The Eko Gold Coin was created in response to the need for an alternative asset class that investors could invest in outside of stocks and fixed income instruments. Each of the pieces is 24 carats, weighing 50 grams with a purity of 99.99%.
At the event, where paddy rice spots and futures were also showcased, Patrick Ezeagu, President of LCFE, said that the commodity ecosystem is being reformed and transformed with the development innovative products and fungible instruments introduced to the market.
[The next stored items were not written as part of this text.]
Definition denyAll : PermissionSetWithContext :=
  {| perms := {| perm_read := deny; perm_create := deny; perm_update := deny;
                 perm_delete := deny; perm_schemaEdit := deny |};
     ruleType := "table"; getMemos := fun _ => [] |}.

(** Rules that deny everything on table [T] and allow every other table.
    The AccessRules special permission is not granted. *)
Definition hiddenRules : ACLRuleCollection :=
  {| rc_haveRules := true; rc_ruleError := None; rc_getUserAttributeRules := [];
     rc_tableAccess := fun i t => if String.eqb t "T" then denyAll else Demo.ps allow;
     rc_columnAccess := fun i t c =>
       if String.eqb t "T" || String.eqb c "AccessRules" then denyAll else Demo.ps allow;
     rc_fullAccess := fun i => Demo.ps mixed |}.

Definition rulerOf (rc : ACLRuleCollection) : Ruler :=
  {| ruleCollection := rc; _permissionInfoMap := ∅ |}.

(** Checks of a rule change that accept everything; a doc action leaves
    the temporary snapshot as it is. *)
Definition rcx : RuleCheckExternals :=
  {| receiveAction := fun docData _ => Ok docData;
     checkDocEntities := fun _ _ => Ok tt |}.

Definition aclResources : TableDataAction :=
  {| td_tableId := "_grist_ACLResources"; td_rowIds := [1];
     td_columns := [("tableId", [CStr "*"]); ("colIds", [CStr "*"])] |}.

Definition aclRules : TableDataAction :=
  {| td_tableId := "_grist_ACLRules"; td_rowIds := [1];
     td_columns := [("resource", [CNum 1]); ("aclFormula", [CStr "True"])] |}.

(** The metadata of [Demo.meta] together with the two ACL tables. *)
Definition metaWithAcl : gmap string TableDataAction :=
  <["_grist_ACLRules" := aclRules]> (<["_grist_ACLResources" := aclResources]> Demo.meta).

(** A bundle of [acts] started by [session]. *)
Definition bundleBy (session : OptDocSession) (acts : list DocAction) (deliberate : bool)
  : ActiveBundle :=
  {| docSession := session; userActions := []; docActions := acts; undo := [];
     applied := false; hasDeliberateRuleChange := deliberate |}.

(** The world of [Demo.world] over a document that holds [metaWithAcl]. *)
Definition docWorld (rc : ACLRuleCollection) (acts : list DocAction) (b : option ActiveBundle)
  : World :=
  {| actions := list_to_map (imap (fun i a => (i, a)) acts); nextAction := length acts;
     rulers := {[ 0%nat := rulerOf rc ]}; nextRuler := 1%nat;
     this :=
       {| _ruler := 0%nat; _userAttributesMap := ∅; _prevUserAttributesMap := None;
          _steps := None; _activeBundle := b; _docData := metaWithAcl;
          _fetchQueryFromDB := fun _ => Throw (PlainError "no database");
          _recoveryMode := false; _homeDbManager := None; _docId := "doc" |} |}.

(** A world in which the owner's bundle of the one doc action [a] awaits
    [canApplyBundle]. *)
Definition incoming (rc : ACLRuleCollection) (a : DocAction) : World :=
  Demo.world rc [a] (Some (Demo.bundleOf [a] false false)).

End Cases.


(** * Reasoning about computations *)

Ltac munfold :=
  unfold mbind, M_bind, bind, ret, throw, getThis, modifyThis, liftResult, mkM,
         readRuler, writeRuler, readAction, writeAction, allocAction in *.

Lemma cacheFrame_refl w : cacheFrame w w.
Proof. by constructor. Qed.

Lemma cacheFrame_trans w1 w2 w3 : cacheFrame w1 w2 -> cacheFrame w2 w3 -> cacheFrame w1 w3.
Proof. intros [] []. constructor; congruence. Qed.

Lemma cacheFrame_attrs w m :
  cacheFrame w (setThis (set_userAttributesMap m (this w)) w).
Proof. by constructor. Qed.

Lemma cacheFrame_cache w r x c :
  rulers w !! r = Some x ->
  cacheFrame w (setRulers (<[r := {| ruleCollection := ruleCollection x;
                                     _permissionInfoMap := c |}]> (rulers w)) (nextRuler w) w).
Proof.
  intros Hr. constructor; try done. intros r'. simpl.
  destruct (decide (r = r')) as [->|Hne].
  - by rewrite lookup_insert_eq, Hr.
  - by rewrite lookup_insert_ne.
Qed.

Section Preserves.
Context (R : World -> World -> Prop) (Rrefl : forall w, R w w)
        (Rtrans : forall a b c, R a b -> R b c -> R a c).

Lemma preserves_ret {A} (a : A) : preserves R (ret a).
Proof using Rrefl. intros w. apply Rrefl. Qed.

Lemma preserves_throw {A} e : preserves R (@throw A e).
Proof using Rrefl. intros w. apply Rrefl. Qed.

Lemma preserves_liftResult {A} (r : Result A) : preserves R (liftResult r).
Proof using Rrefl. destruct r; intros w; apply Rrefl. Qed.

Lemma preserves_bind {A B} (m : M A) (k : A -> M B) :
  preserves R m -> (forall a, preserves R (k a)) -> preserves R (m ≫= k).
Proof using Rrefl Rtrans.
  intros Hm Hk w. unfold mbind, M_bind, bind.
  specialize (Hm w). destruct (m w) as [[a|e] w1]; simpl in *; [|done].
  eapply Rtrans; [exact Hm | apply Hk].
Qed.

Lemma preserves_forEach {A S} (xs : list A) (s : S) (body : S -> A -> M S) :
  (forall s x, preserves R (body s x)) -> preserves R (forEach xs s body).
Proof using Rrefl Rtrans.
  intros Hb. revert s. induction xs as [|x xs IH]; intros s; simpl.
  - apply preserves_ret.
  - apply preserves_bind; auto.
Qed.

Lemma preserves_mapM {A B} (f : A -> M B) (xs : list A) :
  (forall x, preserves R (f x)) -> preserves R (mapM f xs).
Proof using Rrefl Rtrans.
  intros Hf. induction xs as [|x xs IH]; simpl.
  - apply preserves_ret.
  - apply preserves_bind; [auto|]. intros y.
    apply preserves_bind; [auto|]. intros ys. apply preserves_ret.
Qed.
End Preserves.

Ltac preserves_step :=
  lazymatch goal with
  | |- preserves _ (ret _) => apply preserves_ret
  | |- preserves _ (throw _) => apply preserves_throw
  | |- preserves _ (liftResult _) => apply preserves_liftResult
  | |- preserves _ (mbind _ _) => apply preserves_bind; [ | | | intros ]
  | |- preserves _ (forEach _ _ _) => apply preserves_forEach; [ | | intros ]
  | |- preserves _ (mapM _ _) => apply preserves_mapM; [ | | intros ]
  | |- preserves _ (match ?x with _ => _ end) => destruct x eqn:?
  | |- preserves _ (let '(_, _) := ?x in _) => destruct x eqn:?
  end.

Lemma preserves_getThis : preserves cacheFrame getThis.
Proof. intros w. apply cacheFrame_refl. Qed.

Lemma preserves_readRuler r : preserves cacheFrame (readRuler r).
Proof. intros w. unfold readRuler. destruct (rulers w !! r); apply cacheFrame_refl. Qed.

Lemma preserves_readAction l : preserves cacheFrame (readAction l).
Proof. intros w. unfold readAction. destruct (actions w !! l); apply cacheFrame_refl. Qed.

Create HintDb frame.
#[global] Hint Resolve cacheFrame_refl cacheFrame_trans preserves_getThis
  preserves_readRuler preserves_readAction : frame.

Ltac frame := repeat (first [ solve [eauto with frame] | preserves_step ]).

Section Frames.
Context (ext : Externals).

Lemma getUserAttributes_frame s : preserves cacheFrame (_getUserAttributes s).
Proof.
  unfold _getUserAttributes. frame.
  intros w. apply cacheFrame_attrs.
Qed.

Lemma storeUserAttributes_frame s a : preserves cacheFrame (storeUserAttributes s a).
Proof. intros w. apply cacheFrame_attrs. Qed.

#[local] Hint Resolve getUserAttributes_frame storeUserAttributes_frame : frame.

Lemma getUser_frame s : preserves cacheFrame (_getUser ext s).
Proof. unfold _getUser. frame. Qed.

#[local] Hint Resolve getUser_frame : frame.

Lemma Ruler_getAccess_frame r s : preserves cacheFrame (Ruler_getAccess ext r s).
Proof.
  unfold Ruler_getAccess. frame.
  intros w. unfold mkM.
  pose proof (getUser_frame s w) as Hu.
  destruct (_getUser ext s w) as [[u|e] w1]; simpl in *.
  - destruct (rulers w1 !! r) as [x'|] eqn:Hx; simpl; [|done].
    munfold. simpl. rewrite Hx. simpl.
    eapply cacheFrame_trans; [exact Hu|]. by apply cacheFrame_cache.
  - munfold. simpl. destruct (rulers w1 !! r) as [x'|] eqn:Hx; simpl; [|done].
    eapply cacheFrame_trans; [exact Hu|]. by apply cacheFrame_cache.
Qed.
He said one such innovative product developed by the LCFE is the “Eko Gold Coin” which he praised the SEC for helping to drive.
He recalled that the LCFE was commissioned by the Governor of Lagos State, Babajide Sanwo-Olu, in July 2022 with the momentous launch and unveiling of the first physical gold asset tradable on a commodity exchange in Nigeria, “The Eko Gold Coin”.
“It is our greatest honor and joy to present the first installment of these exclusive gold coins that are available for purchase at LCFE for you and your esteemed commission-based team,” Ezeagu said during the meeting which also included officials from the SEC, LCFE and Sterling Bank. , Central Securities and Clearing Services (CSCS) and traders, among other stakeholders present.
SEC Chief Executive Lamido Yuguda urged the country’s commodity exchanges to put investor protection at the center of their operations in a bid to improve confidence and attract more investment.
“Gold itself has great value. Once you have invested your money and bought it, you have value. It is indisputable, but where you have to be careful, it is with the associated investment product, the derivatives.
The SEC CEO added that when people invest, they postpone their current consumption for future consumption and must be paid back as a price for this postponement of present consumption.